• **Directions**:
Your output should be the complete listing, repeated exactly.

• **Material for the task**:
*** Block opens ***

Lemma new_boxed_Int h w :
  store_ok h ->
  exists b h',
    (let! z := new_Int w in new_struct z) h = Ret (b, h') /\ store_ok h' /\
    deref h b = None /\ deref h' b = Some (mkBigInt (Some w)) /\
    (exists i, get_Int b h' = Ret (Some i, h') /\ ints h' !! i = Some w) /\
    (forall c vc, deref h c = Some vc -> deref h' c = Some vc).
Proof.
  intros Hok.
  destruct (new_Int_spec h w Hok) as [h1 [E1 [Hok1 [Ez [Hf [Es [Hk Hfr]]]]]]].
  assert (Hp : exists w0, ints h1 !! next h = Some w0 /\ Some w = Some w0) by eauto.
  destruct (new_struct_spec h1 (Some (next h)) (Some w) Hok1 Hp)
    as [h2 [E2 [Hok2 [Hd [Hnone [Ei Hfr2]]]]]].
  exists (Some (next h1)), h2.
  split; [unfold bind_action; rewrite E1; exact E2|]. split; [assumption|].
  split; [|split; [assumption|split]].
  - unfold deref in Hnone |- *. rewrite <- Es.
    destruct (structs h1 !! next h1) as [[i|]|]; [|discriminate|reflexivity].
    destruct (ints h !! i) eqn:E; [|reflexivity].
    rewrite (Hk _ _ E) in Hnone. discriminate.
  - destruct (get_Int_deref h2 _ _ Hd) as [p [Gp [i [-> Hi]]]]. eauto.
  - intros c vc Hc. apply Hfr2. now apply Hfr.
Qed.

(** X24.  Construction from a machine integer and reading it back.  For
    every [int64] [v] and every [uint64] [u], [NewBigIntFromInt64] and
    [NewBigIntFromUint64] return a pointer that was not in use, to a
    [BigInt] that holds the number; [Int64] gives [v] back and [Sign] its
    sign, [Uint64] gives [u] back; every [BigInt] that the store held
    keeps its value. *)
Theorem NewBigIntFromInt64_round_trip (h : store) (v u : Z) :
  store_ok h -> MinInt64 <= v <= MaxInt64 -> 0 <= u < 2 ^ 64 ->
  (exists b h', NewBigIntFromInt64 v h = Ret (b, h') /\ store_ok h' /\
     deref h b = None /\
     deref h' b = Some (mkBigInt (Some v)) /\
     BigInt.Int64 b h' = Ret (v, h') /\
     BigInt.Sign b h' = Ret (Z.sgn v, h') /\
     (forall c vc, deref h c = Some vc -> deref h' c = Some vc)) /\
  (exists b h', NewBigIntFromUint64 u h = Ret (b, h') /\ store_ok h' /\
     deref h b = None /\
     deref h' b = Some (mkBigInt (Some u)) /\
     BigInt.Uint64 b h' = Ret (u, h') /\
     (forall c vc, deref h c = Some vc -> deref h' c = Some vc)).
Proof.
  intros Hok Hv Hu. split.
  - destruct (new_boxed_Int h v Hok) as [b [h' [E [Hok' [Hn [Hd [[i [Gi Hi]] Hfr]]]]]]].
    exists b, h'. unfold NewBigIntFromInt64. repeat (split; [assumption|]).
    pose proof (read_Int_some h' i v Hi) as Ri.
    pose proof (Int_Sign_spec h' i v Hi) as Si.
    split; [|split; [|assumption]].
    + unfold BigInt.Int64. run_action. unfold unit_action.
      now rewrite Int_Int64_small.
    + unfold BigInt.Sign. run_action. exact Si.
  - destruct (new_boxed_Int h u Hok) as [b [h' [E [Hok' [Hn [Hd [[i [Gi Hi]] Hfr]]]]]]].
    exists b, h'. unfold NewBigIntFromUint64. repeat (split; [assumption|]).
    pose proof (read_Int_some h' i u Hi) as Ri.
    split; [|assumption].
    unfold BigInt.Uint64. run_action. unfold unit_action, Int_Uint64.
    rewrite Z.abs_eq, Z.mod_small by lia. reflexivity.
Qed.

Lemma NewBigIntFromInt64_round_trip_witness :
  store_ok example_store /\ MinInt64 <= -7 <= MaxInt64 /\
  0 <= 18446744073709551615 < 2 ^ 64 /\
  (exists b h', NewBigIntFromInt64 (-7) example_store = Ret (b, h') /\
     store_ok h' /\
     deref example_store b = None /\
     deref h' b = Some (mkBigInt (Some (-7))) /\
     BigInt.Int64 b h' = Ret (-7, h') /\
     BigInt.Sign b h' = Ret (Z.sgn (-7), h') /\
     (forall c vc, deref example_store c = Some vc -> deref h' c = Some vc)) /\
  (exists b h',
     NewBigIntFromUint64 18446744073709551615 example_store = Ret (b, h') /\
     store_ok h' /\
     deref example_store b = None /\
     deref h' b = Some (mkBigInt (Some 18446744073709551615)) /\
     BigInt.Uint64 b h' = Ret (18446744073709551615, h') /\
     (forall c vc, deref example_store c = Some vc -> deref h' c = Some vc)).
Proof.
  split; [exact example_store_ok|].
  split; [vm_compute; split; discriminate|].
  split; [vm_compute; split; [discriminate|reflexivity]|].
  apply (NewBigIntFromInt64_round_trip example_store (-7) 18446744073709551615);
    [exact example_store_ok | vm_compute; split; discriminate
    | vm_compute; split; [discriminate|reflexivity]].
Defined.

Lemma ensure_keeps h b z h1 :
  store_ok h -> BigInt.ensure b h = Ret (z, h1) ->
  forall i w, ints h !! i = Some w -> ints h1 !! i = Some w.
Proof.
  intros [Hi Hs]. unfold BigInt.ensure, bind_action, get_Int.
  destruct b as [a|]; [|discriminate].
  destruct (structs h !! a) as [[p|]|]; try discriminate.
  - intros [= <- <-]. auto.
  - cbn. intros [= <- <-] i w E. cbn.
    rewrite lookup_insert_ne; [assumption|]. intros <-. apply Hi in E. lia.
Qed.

*** Block closes ***

• **Solution to the exercise**:
Lemma new_boxed_Int h w :
  store_ok h ->
  exists b h',
    (let! z := new_Int w in new_struct z) h = Ret (b, h') /\ store_ok h' /\
    deref h b = None /\ deref h' b = Some (mkBigInt (Some w)) /\
    (exists i, get_Int b h' = Ret (Some i, h') /\ ints h' !! i = Some w) /\
    (forall c vc, deref h c = Some vc -> deref h' c = Some vc).
Proof.
  intros Hok.
  destruct (new_Int_spec h w Hok) as [h1 [E1 [Hok1 [Ez [Hf [Es [Hk Hfr]]]]]]].
  assert (Hp : exists w0, ints h1 !! next h = Some w0 /\ Some w = Some w0) by eauto.
  destruct (new_struct_spec h1 (Some (next h)) (Some w) Hok1 Hp)
    as [h2 [E2 [Hok2 [Hd [Hnone [Ei Hfr2]]]]]].
  exists (Some (next h1)), h2.
  split; [unfold bind_action; rewrite E1; exact E2|]. split; [assumption|].
  split; [|split; [assumption|split]].
  - unfold deref in Hnone |- *. rewrite <- Es.
    destruct (structs h1 !! next h1) as [[i|]|]; [|discriminate|reflexivity].
    destruct (ints h !! i) eqn:E; [|reflexivity].
    rewrite (Hk _ _ E) in Hnone. discriminate.
  - destruct (get_Int_deref h2 _ _ Hd) as [p [Gp [i [-> Hi]]]]. eauto.
  - intros c vc Hc. apply Hfr2. now apply Hfr.
Qed.

(** X24.  Construction from a machine integer and reading it back.  For
    every [int64] [v] and every [uint64] [u], [NewBigIntFromInt64] and
    [NewBigIntFromUint64] return a pointer that was not in use, to a
    [BigInt] that holds the number; [Int64] gives [v] back and [Sign] its
    sign, [Uint64] gives [u] back; every [BigInt] that the store held
    keeps its value. *)
Theorem NewBigIntFromInt64_round_trip (h : store) (v u : Z) :
  store_ok h -> MinInt64 <= v <= MaxInt64 -> 0 <= u < 2 ^ 64 ->
  (exists b h', NewBigIntFromInt64 v h = Ret (b, h') /\ store_ok h' /\
     deref h b = None /\
     deref h' b = Some (mkBigInt (Some v)) /\
     BigInt.Int64 b h' = Ret (v, h') /\
     BigInt.Sign b h' = Ret (Z.sgn v, h') /\
     (forall c vc, deref h c = Some vc -> deref h' c = Some vc)) /\
  (exists b h', NewBigIntFromUint64 u h = Ret (b, h') /\ store_ok h' /\
     deref h b = None /\
     deref h' b = Some (mkBigInt (Some u)) /\
     BigInt.Uint64 b h' = Ret (u, h') /\
     (forall c vc, deref h c = Some vc -> deref h' c = Some vc)).
Proof.
  intros Hok Hv Hu. split.
  - destruct (new_boxed_Int h v Hok) as [b [h' [E [Hok' [Hn [Hd [[i [Gi Hi]] Hfr]]]]]]].
    exists b, h'. unfold NewBigIntFromInt64. repeat (split; [assumption|]).
    pose proof (read_Int_some h' i v Hi) as Ri.
    pose proof (Int_Sign_spec h' i v Hi) as Si.
    split; [|split; [|assumption]].
    + unfold BigInt.Int64. run_action. unfold unit_action.
      now rewrite Int_Int64_small.
    + unfold BigInt.Sign. run_action. exact Si.
  - destruct (new_boxed_Int h u Hok) as [b [h' [E [Hok' [Hn [Hd [[i [Gi Hi]] Hfr]]]]]]].
    exists b, h'. unfold NewBigIntFromUint64. repeat (split; [assumption|]).
    pose proof (read_Int_some h' i u Hi) as Ri.
    split; [|assumption].
    unfold BigInt.Uint64. run_action. unfold unit_action, Int_Uint64.
    rewrite Z.abs_eq, Z.mod_small by lia. reflexivity.
Qed.

Lemma NewBigIntFromInt64_round_trip_witness :
  store_ok example_store /\ MinInt64 <= -7 <= MaxInt64 /\
  0 <= 18446744073709551615 < 2 ^ 64 /\
  (exists b h', NewBigIntFromInt64 (-7) example_store = Ret (b, h') /\
     store_ok h' /\
     deref example_store b = None /\
     deref h' b = Some (mkBigInt (Some (-7))) /\
     BigInt.Int64 b h' = Ret (-7, h') /\
     BigInt.Sign b h' = Ret (Z.sgn (-7), h') /\
     (forall c vc, deref example_store c = Some vc -> deref h' c = Some vc)) /\
  (exists b h',
     NewBigIntFromUint64 18446744073709551615 example_store = Ret (b, h') /\
     store_ok h' /\
     deref example_store b = None /\
     deref h' b = Some (mkBigInt (Some 18446744073709551615)) /\
     BigInt.Uint64 b h' = Ret (18446744073709551615, h') /\
     (forall c vc, deref example_store c = Some vc -> deref h' c = Some vc)).
Proof.
  split; [exact example_store_ok|].
  split; [vm_compute; split; discriminate|].
  split; [vm_compute; split; [discriminate|reflexivity]|].
  apply (NewBigIntFromInt64_round_trip example_store (-7) 18446744073709551615);
    [exact example_store_ok | vm_compute; split; discriminate
    | vm_compute; split; [discriminate|reflexivity]].
Defined.

Lemma ensure_keeps h b z h1 :
  store_ok h -> BigInt.ensure b h = Ret (z, h1) ->
  forall i w, ints h !! i = Some w -> ints h1 !! i = Some w.
Proof.
  intros [Hi Hs]. unfold BigInt.ensure, bind_action, get_Int.
  destruct b as [a|]; [|discriminate].
  destruct (structs h !! a) as [[p|]|]; try discriminate.
  - intros [= <- <-]. auto.
  - cbn. intros [= <- <-] i w E. cbn.
    rewrite lookup_insert_ne; [assumption|]. intros <-. apply Hi in E. lia.
Qed.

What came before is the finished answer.